Lemma without_app_new key v items :
  without key (items ++ [(key, v)]) = without key items.
Proof.
  unfold without. rewrite List.filter_app. simpl.
  rewrite bool_decide_eq_true_2 by done. simpl. apply app_nil_r.
Qed.

End Mappings.

Section CoreAggregator.

Import Core Spec.

Variable url : string.
Variable fetch_single_user_agent : string → option response_data.
Variables start_time end_time : float.
Variable timestamp : string.
Variable fuel : nat.
Variables analyze_css_selectors analyze_javascript_complexity
  analyze_seo_signals analyze_accessibility_advanced : node → result value.
Variable analyze_performance_metrics : node → response_data → result value.

Let generate :=
  generate_comprehensive_analysis url fetch_single_user_agent
    start_time end_time timestamp fuel
    analyze_css_selectors analyze_javascript_complexity
    analyze_seo_signals analyze_accessibility_advanced
    analyze_performance_metrics.

(** The shape of a merged result: the analysis entries followed by the
    meta block computed from them. *)
Lemma generate_merged user_agent response result :
  fetch_single_user_agent user_agent = Some response →
  generate user_agent = Ok result →
  ∃ all_stats,
    result = VDict (all_stats ++
                    [("meta_statistics",
                      meta_statistics start_time end_time timestamp
                        all_stats)])
    ∧ without "meta_statistics" all_stats = all_stats.
Proof.
  intros Hfetch. unfold generate, generate_comprehensive_analysis.
  rewrite Hfetch.
  destruct (calculate_dom_complexity fuel (soup response)); [|done].
  destruct (analyze_css_selectors (soup response)); [|done].
  destruct (analyze_javascript_complexity (soup response)); [|done].
  destruct (analyze_performance_metrics (soup response) response); [|done].
  destruct (analyze_seo_signals (soup response)); [|done].
  destruct (analyze_accessibility_advanced (soup response)); [|done].
  unfold mbind, result_bind. cbv beta iota zeta.
  intros H.
  apply (f_equal (fun r => match r with Ok v => v | Raise _ => VNone end))
    in H.
  cbv beta iota in H. subst result. eexists. split; reflexivity.
Qed.

(** When the fetch succeeds and every analyzer returns, so does the
    aggregator. *)
Lemma generate_returns user_agent response css js perf seo a11y :
  fetch_single_user_agent user_agent = Some response →
  (∀ html, soup_html (soup response) = Some html →
           (height html < fuel)%nat) →
  analyze_css_selectors (soup response) = Ok css →
  analyze_javascript_complexity (soup response) = Ok js →
  analyze_performance_metrics (soup response) response = Ok perf →
  analyze_seo_signals (soup response) = Ok seo →
  analyze_accessibility_advanced (soup response) = Ok a11y →
  ∃ result, generate user_agent = Ok result.
Proof.
  intros Hfetch Hfuel Hcss Hjs Hperf Hseo Ha11y.
  unfold generate, generate_comprehensive_analysis. rewrite Hfetch.
  destruct (calculate_dom_complexity_returns fuel (soup response) Hfuel)
    as (dom & ->).
  rewrite Hcss, Hjs, Hperf, Hseo, Ha11y. eexists. reflexivity.
Qed.

(** C7. The meta block's [total_data_points] is the structural count of
    the merged result without the meta block; and a merged result is
    produced whenever the fetch succeeds and the analyzers return. *)
Theorem meta_total_data_points user_agent response :
  fetch_single_user_agent user_agent = Some response →
  (∀ result,
     generate user_agent = Ok result →
     ∃ merged meta,
       result = VDict merged
       ∧ assoc "meta_statistics" merged = Some (VDict meta)
       ∧ assoc "total_data_points" meta
         = Some (VInt (structural_count
                         (VDict (without "meta_statistics" merged)))))
  ∧ ((∀ html, soup_html (soup response) = Some html →
              (height html < fuel)%nat) →
     (∃ css, analyze_css_selectors (soup response) = Ok css) →
     (∃ js, analyze_javascript_complexity (soup response) = Ok js) →
     (∃ perf, analyze_performance_metrics (soup response) response
              = Ok perf) →
     (∃ seo, analyze_seo_signals (soup response) = Ok seo) →
     (∃ a11y, analyze_accessibility_advanced (soup response) = Ok a11y) →
     ∃ result, generate user_agent = Ok result).
Proof.
  intros Hfetch. split.
  - intros result Hresult.
    destruct (generate_merged _ _ _ Hfetch Hresult)
      as (all_stats & -> & Hfresh).
    eexists _, _. split; [reflexivity|]. split.
    + rewrite (assoc_app_new _ _ _ Hfresh). reflexivity.
    + rewrite without_app_new, Hfresh.
      rewrite count_total_statistics_structural. reflexivity.
  - intros Hfuel [css Hcss] [js Hjs] [perf Hperf] [seo Hseo] [a11y Ha11y].
    eapply generate_returns; eauto.
Qed.

End CoreAggregator.

Lemma meta_total_data_points_witness :
  let fetch := fun _ : string => Some Spec.sample_response in
  let generate :=
    Core.generate_comprehensive_analysis "https://example.com" fetch
      1 3 "2024-01-01 00:00:00" 10
      Spec.sample_analyzer Spec.sample_analyzer
      Spec.sample_analyzer Spec.sample_analyzer
      (fun soup _ => Spec.sample_analyzer soup) in
  fetch "desktop_chrome" = Some Spec.sample_response
  ∧ ∃ merged meta,
      generate "desktop_chrome" = Ok (VDict merged)
      ∧ Core.assoc "meta_statistics" merged = Some (VDict meta)
      ∧ Core.assoc "total_data_points" meta
        = Some (VInt (Spec.structural_count
                        (VDict (Spec.without "meta_statistics" merged)))).
Proof.
  intros fetch generate. split; [reflexivity|].
  destruct (meta_total_data_points "https://example.com" fetch
              1 3 "2024-01-01 00:00:00" 10
              Spec.sample_analyzer Spec.sample_analyzer
              Spec.sample_analyzer Spec.sample_analyzer
              (fun soup _ => Spec.sample_analyzer soup)
              "desktop_chrome" Spec.sample_response eq_refl)
    as [Hcount Hreturns].
  destruct Hreturns as [result Hresult].
  - intros html Hhtml. vm_compute in Hhtml. injection Hhtml as <-.
    vm_compute. lia.
  - eexists. reflexivity.
  - eexists. reflexivity.
  - eexists. reflexivity.
  - eexists. reflexivity.
  - eexists. reflexivity.
  - destruct (Hcount result Hresult) as (merged & meta & -> & Hmeta & Htotal).
    exists merged, meta. split; [exact Hresult|]. split; assumption.
Defined.

(** ** Fetch failure *)

(** C3, as the specification states it, fails for the Core entry point:
    its failure result has a third key, [timestamp]. *)
Lemma core_fetch_failure_has_timestamp :
  ∃ items,
    Core.generate_comprehensive_analysis "https://example.com"
      (fun _ => None) 1 3 "2024-01-01 00:00:00" 10
      Spec.sample_analyzer Spec.sample_analyzer
      Spec.sample_analyzer Spec.sample_analyzer
      (fun soup _ => Spec.sample_analyzer soup) "desktop_chrome"
    = Ok (VDict items)
    ∧ items.*1 = ["error"; "url"; "timestamp"]
    ∧ items.*1 ≠ ["error"; "url"].
Proof.
  eexists. split; [reflexivity|]. split; [reflexivity|]. discriminate.
Qed.

(** C3, amended.  When the fetch fails, the Comprehensive entry point
    returns exactly [error] and [url]; the Core entry point returns exactly
    [error], [url] and [timestamp].  Neither result holds any analyzer
    output, whatever the analyzers are. *)
Theorem fetch_failure_result
    (url user_agent timestamp : string) (start_time end_time : float)
    (fuel : nat)
    (fetch_single_user_agent : string → option Core.response_data)
    (css js seo a11y : node → result value)
    (perf : node → Core.response_data → result value)
    (analyze : string → Comprehensive.page → Z → result (value * Z)) :
  fetch_single_user_agent user_agent = None →
  Core.generate_comprehensive_analysis url fetch_single_user_agent
    start_time end_time timestamp fuel css js seo a11y perf user_agent
  = Ok (VDict [ ("error", VStr ("Failed to fetch page with " +:+ user_agent));
                ("url", VStr url);
                ("timestamp", VStr timestamp) ])
  ∧ Comprehensive.generate_comprehensive_analysis url None
      start_time end_time timestamp analyze
    = Ok (VDict [ ("error", VStr "Failed to fetch page");
                  ("url", VStr url) ]).
Proof.
  intros Hfetch. unfold Core.generate_comprehensive_analysis.
  rewrite Hfetch. split; reflexivity.
Qed.

Lemma fetch_failure_result_witness :
  let fetch := fun _ : string => @None Core.response_data in
  fetch "desktop_chrome" = None
  ∧ Core.generate_comprehensive_analysis "https://example.com" fetch
      1 3 "2024-01-01 00:00:00" 10
      Spec.sample_analyzer Spec.sample_analyzer
      Spec.sample_analyzer Spec.sample_analyzer
      (fun soup _ => Spec.sample_analyzer soup) "desktop_chrome"
    = Ok (VDict [ ("error", VStr "Failed to fetch page with desktop_chrome");
                  ("url", VStr "https://example.com");
                  ("timestamp", VStr "2024-01-01 00:00:00") ])
  ∧ Comprehensive.generate_comprehensive_analysis "https://example.com" None
      1 3 "2024-01-01 00:00:00" (fun _ _ count => Ok (VNone, count))
    = Ok (VDict [ ("error", VStr "Failed to fetch page");
                  ("url", VStr "https://example.com") ]).
Proof.
  intros fetch. split; [reflexivity|].
  exact (fetch_failure_result "https://example.com" "desktop_chrome"
           "2024-01-01 00:00:00" 1 3 10 fetch
           Spec.sample_analyzer Spec.sample_analyzer
           Spec.sample_analyzer Spec.sample_analyzer
           (fun soup _ => Spec.sample_analyzer soup)
           (fun _ _ count => Ok (VNone, count)) eq_refl).
Defined.

(** ** Alt-text tallies *)

Section AltText.

Import Spec.

Lemma count_if_cons {A} (p : A → bool) x l :
  count_if p (x :: l) = (if p x then 1 else 0) + count_if p l.
Proof.
  unfold count_if. simpl. destruct (p x); simpl length; lia.
Qed.

Lemma count_if_nonneg {A} (p : A → bool) l : 0 ≤ count_if p l.
Proof. unfold count_if. lia. Qed.







End AltText.





(** ** URL resolution *)

Section Links.

Import Comprehensive.

Lemma prefix_cons a s1 b s2 :
  String.prefix (String a s1) (String b s2)
  = if ascii_dec a b then String.prefix s1 s2 else false.
Proof. reflexivity. Qed.

Lemma startswith_slash href :
  Py.startswith href "/" = true → ∃ rest, href = String "/" rest.
Proof.
  unfold Py.startswith. destruct href as [|c rest]; [done|].
  rewrite prefix_cons. destruct (ascii_dec "/" c) as [<-|]; [eauto|done].
Qed.

Lemma startswith_two_slashes href :
  Py.startswith href "//" = true →
  ∃ rest, href = String "/" (String "/" rest).
Proof.
  unfold Py.startswith. destruct href as [|c [|c' rest]]; [done| |].
  - rewrite prefix_cons. destruct (ascii_dec "/" c); done.
  - rewrite !prefix_cons.
    destruct (ascii_dec "/" c) as [<-|]; [|done].
    destruct (ascii_dec "/" c') as [<-|]; [eauto|done].
Qed.

End Links.

(** C5, as the specification states it, fails for a page fetched over
    [http]: a protocol-relative reference is resolved with [https], not
    with the scheme of the page. *)
Lemma protocol_relative_ignores_source_scheme :
  let self := Spec.analyzer_of Spec.bare_html in
  let href := "//cdn.example.net/lib.js" in
  Py.startswith href "//" = true
  ∧ Comprehensive.scheme (Comprehensive.parsed self) = "http"
  ∧ Comprehensive.categorize_link self href
    = Comprehensive.NavigableLink "https://cdn.example.net/lib.js"
  ∧ Comprehensive.clean_url self href = "https://cdn.example.net/lib.js"
  ∧ Comprehensive.link_full_url self href
    ≠ Comprehensive.scheme (Comprehensive.parsed self) +:+ ":" +:+ href
  ∧ Comprehensive.clean_url self href
    ≠ Comprehensive.scheme (Comprehensive.parsed self) +:+ ":" +:+ href.
Proof. vm_compute. repeat split; congruence. Qed.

================

**Task directions:**
Only the lines above starting at the one containing "End AltText." and ending at the one containing "Proof. reflexivity. Qed.", both included, are to be returned, exactly as they read.

**Final answer:**
End AltText.





(** ** URL resolution *)

Section Links.

Import Comprehensive.

Lemma prefix_cons a s1 b s2 :
  String.prefix (String a s1) (String b s2)
  = if ascii_dec a b then String.prefix s1 s2 else false.
Proof. reflexivity. Qed.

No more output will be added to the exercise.